Try it >>
Using the line that contains "- intros h' l' d Hh' Hd. rewrite Eg, Ec." as the first line and the last line of the data as the final one, give every line in that range again exactly.

** Opening Data in this exercise block **

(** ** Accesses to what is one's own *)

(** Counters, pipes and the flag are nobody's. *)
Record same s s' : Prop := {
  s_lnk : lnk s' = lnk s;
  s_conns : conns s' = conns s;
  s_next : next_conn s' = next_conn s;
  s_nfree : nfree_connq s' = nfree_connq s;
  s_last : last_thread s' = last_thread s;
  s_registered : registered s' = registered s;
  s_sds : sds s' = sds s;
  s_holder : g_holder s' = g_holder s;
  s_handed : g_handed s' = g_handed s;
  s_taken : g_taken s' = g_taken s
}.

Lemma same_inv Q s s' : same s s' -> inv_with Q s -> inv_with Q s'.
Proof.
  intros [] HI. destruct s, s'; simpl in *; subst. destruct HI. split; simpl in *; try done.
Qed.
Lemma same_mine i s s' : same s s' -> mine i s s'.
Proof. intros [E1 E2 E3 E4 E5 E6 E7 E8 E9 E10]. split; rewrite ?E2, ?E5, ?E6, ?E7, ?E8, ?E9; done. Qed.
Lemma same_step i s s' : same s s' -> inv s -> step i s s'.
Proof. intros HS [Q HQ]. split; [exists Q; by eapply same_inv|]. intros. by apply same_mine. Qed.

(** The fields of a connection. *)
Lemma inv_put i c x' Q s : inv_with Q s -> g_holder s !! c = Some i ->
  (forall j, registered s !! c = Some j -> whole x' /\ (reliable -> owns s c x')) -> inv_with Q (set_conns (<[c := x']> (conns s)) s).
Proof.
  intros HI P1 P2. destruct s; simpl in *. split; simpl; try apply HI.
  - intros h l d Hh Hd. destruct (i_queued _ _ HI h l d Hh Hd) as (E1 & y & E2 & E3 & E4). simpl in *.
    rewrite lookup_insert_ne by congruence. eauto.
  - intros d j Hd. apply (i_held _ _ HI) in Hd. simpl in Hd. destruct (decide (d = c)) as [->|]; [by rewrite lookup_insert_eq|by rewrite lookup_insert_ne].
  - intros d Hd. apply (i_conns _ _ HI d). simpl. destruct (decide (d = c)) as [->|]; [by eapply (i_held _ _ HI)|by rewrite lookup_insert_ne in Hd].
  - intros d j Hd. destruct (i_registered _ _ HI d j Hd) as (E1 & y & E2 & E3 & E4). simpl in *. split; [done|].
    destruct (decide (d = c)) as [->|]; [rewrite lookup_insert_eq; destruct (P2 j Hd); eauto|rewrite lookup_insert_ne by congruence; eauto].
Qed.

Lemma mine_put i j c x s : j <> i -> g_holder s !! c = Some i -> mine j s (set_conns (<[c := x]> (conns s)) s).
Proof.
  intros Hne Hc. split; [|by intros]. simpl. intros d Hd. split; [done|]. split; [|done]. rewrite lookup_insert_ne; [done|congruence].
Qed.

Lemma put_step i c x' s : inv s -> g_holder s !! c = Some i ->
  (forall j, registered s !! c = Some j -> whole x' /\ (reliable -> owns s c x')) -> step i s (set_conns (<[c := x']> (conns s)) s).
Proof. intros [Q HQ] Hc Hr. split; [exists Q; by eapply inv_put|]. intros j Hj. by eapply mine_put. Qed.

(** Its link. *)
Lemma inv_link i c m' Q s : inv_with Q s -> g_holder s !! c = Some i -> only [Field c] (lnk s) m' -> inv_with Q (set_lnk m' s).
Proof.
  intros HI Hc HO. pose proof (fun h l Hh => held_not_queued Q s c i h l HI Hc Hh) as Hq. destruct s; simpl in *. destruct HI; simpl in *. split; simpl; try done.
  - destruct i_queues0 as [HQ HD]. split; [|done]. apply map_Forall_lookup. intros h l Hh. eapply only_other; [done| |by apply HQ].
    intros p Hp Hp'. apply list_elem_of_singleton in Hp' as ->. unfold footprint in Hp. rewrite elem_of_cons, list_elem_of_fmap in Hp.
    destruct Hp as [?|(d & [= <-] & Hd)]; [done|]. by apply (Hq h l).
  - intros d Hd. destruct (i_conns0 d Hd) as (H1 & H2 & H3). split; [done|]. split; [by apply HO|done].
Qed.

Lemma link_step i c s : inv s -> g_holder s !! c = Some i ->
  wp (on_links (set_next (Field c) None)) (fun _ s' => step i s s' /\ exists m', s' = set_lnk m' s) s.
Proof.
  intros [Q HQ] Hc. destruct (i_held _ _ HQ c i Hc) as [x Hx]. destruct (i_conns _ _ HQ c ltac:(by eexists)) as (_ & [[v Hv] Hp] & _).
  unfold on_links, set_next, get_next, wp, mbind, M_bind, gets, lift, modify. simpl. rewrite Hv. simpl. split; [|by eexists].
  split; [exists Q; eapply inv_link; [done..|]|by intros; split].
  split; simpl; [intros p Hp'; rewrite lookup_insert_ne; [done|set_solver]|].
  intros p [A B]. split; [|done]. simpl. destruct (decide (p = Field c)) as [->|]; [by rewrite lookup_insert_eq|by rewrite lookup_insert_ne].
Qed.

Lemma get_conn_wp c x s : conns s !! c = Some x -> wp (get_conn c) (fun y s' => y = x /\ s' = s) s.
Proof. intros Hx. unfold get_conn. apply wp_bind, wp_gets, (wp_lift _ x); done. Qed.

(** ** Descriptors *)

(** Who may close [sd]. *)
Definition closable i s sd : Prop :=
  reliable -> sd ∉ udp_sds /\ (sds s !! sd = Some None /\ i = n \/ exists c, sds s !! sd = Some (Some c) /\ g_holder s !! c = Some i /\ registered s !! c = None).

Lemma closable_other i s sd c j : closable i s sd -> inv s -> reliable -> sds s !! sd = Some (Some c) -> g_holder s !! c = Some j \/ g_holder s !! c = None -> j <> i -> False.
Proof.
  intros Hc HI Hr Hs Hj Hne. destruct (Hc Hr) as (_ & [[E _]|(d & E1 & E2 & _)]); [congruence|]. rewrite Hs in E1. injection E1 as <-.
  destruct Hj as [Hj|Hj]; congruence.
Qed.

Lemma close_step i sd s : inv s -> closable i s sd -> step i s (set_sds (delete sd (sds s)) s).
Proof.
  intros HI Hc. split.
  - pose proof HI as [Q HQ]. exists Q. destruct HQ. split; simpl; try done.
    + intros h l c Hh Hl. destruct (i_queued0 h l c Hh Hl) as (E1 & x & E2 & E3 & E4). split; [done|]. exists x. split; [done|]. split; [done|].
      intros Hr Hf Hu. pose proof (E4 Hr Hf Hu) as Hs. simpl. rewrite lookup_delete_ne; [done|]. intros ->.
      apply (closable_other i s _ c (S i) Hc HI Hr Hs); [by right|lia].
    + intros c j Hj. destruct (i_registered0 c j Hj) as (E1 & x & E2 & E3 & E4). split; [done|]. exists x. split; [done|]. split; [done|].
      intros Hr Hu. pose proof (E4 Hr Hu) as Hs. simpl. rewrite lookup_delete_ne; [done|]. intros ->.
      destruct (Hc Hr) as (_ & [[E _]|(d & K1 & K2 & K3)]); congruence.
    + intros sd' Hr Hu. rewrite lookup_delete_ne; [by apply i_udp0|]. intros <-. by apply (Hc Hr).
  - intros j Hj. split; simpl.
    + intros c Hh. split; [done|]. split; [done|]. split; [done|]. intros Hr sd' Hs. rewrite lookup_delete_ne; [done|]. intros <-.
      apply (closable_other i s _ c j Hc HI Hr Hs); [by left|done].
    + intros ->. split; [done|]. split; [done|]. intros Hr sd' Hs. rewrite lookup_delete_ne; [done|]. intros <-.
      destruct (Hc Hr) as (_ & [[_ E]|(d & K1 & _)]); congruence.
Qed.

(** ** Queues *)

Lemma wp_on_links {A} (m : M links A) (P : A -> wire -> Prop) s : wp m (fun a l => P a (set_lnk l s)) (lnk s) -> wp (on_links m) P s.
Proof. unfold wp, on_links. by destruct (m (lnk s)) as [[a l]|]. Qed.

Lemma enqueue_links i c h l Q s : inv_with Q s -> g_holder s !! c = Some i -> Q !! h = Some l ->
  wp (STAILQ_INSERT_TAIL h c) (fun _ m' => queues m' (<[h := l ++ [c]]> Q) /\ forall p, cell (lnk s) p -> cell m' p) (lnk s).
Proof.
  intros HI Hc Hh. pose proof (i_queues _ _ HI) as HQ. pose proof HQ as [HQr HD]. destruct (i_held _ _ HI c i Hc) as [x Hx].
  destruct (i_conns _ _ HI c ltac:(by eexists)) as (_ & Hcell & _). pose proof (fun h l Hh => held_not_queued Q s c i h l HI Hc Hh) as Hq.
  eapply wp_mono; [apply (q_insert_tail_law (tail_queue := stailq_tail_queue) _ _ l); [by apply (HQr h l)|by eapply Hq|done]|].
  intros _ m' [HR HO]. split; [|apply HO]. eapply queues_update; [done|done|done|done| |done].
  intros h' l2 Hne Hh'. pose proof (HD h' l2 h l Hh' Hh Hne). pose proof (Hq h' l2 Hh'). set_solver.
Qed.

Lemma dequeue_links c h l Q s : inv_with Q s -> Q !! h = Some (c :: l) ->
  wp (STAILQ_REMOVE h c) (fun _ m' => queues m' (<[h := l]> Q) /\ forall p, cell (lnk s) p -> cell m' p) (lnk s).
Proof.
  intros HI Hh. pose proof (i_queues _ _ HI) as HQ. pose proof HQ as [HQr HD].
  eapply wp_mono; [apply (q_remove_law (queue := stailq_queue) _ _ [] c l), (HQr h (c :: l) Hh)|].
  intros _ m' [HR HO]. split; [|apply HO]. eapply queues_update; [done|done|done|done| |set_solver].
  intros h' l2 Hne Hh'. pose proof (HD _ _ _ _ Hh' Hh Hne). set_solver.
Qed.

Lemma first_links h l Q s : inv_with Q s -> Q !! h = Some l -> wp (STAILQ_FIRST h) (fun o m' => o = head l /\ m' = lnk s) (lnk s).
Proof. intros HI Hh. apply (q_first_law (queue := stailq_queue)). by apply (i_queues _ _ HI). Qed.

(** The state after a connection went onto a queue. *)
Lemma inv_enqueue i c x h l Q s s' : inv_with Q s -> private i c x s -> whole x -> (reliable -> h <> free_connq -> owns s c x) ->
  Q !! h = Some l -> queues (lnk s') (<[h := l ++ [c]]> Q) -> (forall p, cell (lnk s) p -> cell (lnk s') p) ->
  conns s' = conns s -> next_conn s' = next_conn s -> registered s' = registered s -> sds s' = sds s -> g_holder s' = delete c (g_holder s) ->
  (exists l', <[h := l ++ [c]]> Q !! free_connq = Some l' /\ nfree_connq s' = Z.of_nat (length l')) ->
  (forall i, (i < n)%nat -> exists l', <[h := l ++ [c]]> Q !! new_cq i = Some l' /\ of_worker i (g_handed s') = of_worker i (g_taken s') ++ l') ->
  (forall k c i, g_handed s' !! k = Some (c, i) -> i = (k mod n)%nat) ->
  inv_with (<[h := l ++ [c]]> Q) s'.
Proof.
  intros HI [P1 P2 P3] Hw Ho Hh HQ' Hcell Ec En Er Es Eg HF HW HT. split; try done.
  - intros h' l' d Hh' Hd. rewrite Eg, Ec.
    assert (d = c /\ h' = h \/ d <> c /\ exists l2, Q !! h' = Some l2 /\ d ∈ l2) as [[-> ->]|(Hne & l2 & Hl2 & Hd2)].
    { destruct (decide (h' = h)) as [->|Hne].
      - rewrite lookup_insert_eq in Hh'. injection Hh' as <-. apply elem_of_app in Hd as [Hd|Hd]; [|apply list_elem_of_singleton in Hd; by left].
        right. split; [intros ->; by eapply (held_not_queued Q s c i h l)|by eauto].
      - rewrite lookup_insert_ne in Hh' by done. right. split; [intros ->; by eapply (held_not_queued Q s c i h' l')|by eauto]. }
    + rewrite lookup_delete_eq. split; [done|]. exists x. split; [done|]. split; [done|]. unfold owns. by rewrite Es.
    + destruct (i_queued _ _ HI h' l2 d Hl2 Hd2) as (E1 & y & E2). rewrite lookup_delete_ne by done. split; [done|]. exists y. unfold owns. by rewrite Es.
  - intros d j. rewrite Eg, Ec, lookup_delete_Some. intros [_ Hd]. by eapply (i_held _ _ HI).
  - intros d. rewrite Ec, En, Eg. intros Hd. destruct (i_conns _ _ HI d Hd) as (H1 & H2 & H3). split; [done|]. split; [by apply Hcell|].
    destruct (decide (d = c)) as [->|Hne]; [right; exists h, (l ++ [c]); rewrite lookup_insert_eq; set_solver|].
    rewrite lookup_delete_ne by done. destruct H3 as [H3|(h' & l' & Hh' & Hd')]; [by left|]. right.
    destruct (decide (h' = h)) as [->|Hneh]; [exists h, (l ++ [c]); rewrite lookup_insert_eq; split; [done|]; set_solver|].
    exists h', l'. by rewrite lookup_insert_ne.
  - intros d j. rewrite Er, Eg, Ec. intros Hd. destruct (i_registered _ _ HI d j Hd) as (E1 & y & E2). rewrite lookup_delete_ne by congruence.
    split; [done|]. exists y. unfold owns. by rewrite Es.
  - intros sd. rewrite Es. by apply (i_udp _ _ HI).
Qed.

** Closing Data in this exercise block **

Exercise output >>
  - intros h' l' d Hh' Hd. rewrite Eg, Ec.
    assert (d = c /\ h' = h \/ d <> c /\ exists l2, Q !! h' = Some l2 /\ d ∈ l2) as [[-> ->]|(Hne & l2 & Hl2 & Hd2)].
    { destruct (decide (h' = h)) as [->|Hne].
      - rewrite lookup_insert_eq in Hh'. injection Hh' as <-. apply elem_of_app in Hd as [Hd|Hd]; [|apply list_elem_of_singleton in Hd; by left].
        right. split; [intros ->; by eapply (held_not_queued Q s c i h l)|by eauto].
      - rewrite lookup_insert_ne in Hh' by done. right. split; [intros ->; by eapply (held_not_queued Q s c i h' l')|by eauto]. }
    + rewrite lookup_delete_eq. split; [done|]. exists x. split; [done|]. split; [done|]. unfold owns. by rewrite Es.
    + destruct (i_queued _ _ HI h' l2 d Hl2 Hd2) as (E1 & y & E2). rewrite lookup_delete_ne by done. split; [done|]. exists y. unfold owns. by rewrite Es.
  - intros d j. rewrite Eg, Ec, lookup_delete_Some. intros [_ Hd]. by eapply (i_held _ _ HI).
  - intros d. rewrite Ec, En, Eg. intros Hd. destruct (i_conns _ _ HI d Hd) as (H1 & H2 & H3). split; [done|]. split; [by apply Hcell|].
    destruct (decide (d = c)) as [->|Hne]; [right; exists h, (l ++ [c]); rewrite lookup_insert_eq; set_solver|].
    rewrite lookup_delete_ne by done. destruct H3 as [H3|(h' & l' & Hh' & Hd')]; [by left|]. right.
    destruct (decide (h' = h)) as [->|Hneh]; [exists h, (l ++ [c]); rewrite lookup_insert_eq; split; [done|]; set_solver|].
    exists h', l'. by rewrite lookup_insert_ne.
  - intros d j. rewrite Er, Eg, Ec. intros Hd. destruct (i_registered _ _ HI d j Hd) as (E1 & y & E2). rewrite lookup_delete_ne by congruence.
    split; [done|]. exists y. unfold owns. by rewrite Es.
  - intros sd. rewrite Es. by apply (i_udp _ _ HI).
Qed.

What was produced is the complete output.